Task goal :: Transcribe, without alteration, the line that includes "<> fst (fst" and each line after it until the records end, omitting all that precede it.

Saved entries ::
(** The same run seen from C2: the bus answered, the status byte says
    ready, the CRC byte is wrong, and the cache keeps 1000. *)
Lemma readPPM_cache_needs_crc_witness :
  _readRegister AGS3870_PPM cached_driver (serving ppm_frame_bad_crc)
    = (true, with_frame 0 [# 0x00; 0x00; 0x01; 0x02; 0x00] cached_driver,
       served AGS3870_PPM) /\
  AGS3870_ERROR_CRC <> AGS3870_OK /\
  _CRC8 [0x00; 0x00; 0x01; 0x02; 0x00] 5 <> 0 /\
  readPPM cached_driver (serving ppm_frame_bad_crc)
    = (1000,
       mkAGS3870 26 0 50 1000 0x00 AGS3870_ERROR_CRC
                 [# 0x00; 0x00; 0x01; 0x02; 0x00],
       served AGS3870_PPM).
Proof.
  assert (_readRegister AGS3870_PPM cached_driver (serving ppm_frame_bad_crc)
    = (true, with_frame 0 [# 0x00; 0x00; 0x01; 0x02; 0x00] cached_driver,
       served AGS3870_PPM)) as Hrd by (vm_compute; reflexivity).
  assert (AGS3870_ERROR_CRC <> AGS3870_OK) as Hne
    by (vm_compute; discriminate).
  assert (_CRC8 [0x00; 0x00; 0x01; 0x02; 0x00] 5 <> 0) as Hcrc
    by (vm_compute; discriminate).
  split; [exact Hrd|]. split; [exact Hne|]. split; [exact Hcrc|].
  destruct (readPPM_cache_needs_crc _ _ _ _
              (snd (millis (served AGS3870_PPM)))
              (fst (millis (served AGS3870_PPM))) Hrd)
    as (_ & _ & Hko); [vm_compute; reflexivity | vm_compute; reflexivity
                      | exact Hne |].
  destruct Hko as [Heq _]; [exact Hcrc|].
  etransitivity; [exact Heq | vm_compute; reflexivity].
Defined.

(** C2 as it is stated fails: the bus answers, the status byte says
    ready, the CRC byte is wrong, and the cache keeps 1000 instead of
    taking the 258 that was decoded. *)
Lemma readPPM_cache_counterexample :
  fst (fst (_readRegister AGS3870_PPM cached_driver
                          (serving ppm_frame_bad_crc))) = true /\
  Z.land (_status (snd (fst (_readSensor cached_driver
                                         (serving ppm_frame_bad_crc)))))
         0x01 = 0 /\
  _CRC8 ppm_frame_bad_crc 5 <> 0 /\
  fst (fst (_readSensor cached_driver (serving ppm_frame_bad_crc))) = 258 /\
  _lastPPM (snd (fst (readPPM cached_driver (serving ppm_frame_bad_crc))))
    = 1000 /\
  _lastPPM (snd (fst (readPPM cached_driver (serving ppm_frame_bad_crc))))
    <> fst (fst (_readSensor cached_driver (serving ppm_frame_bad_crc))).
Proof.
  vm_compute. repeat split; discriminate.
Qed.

Written reply ::
    <> fst (fst (_readSensor cached_driver (serving ppm_frame_bad_crc))).
Proof.
  vm_compute. repeat split; discriminate.
Qed.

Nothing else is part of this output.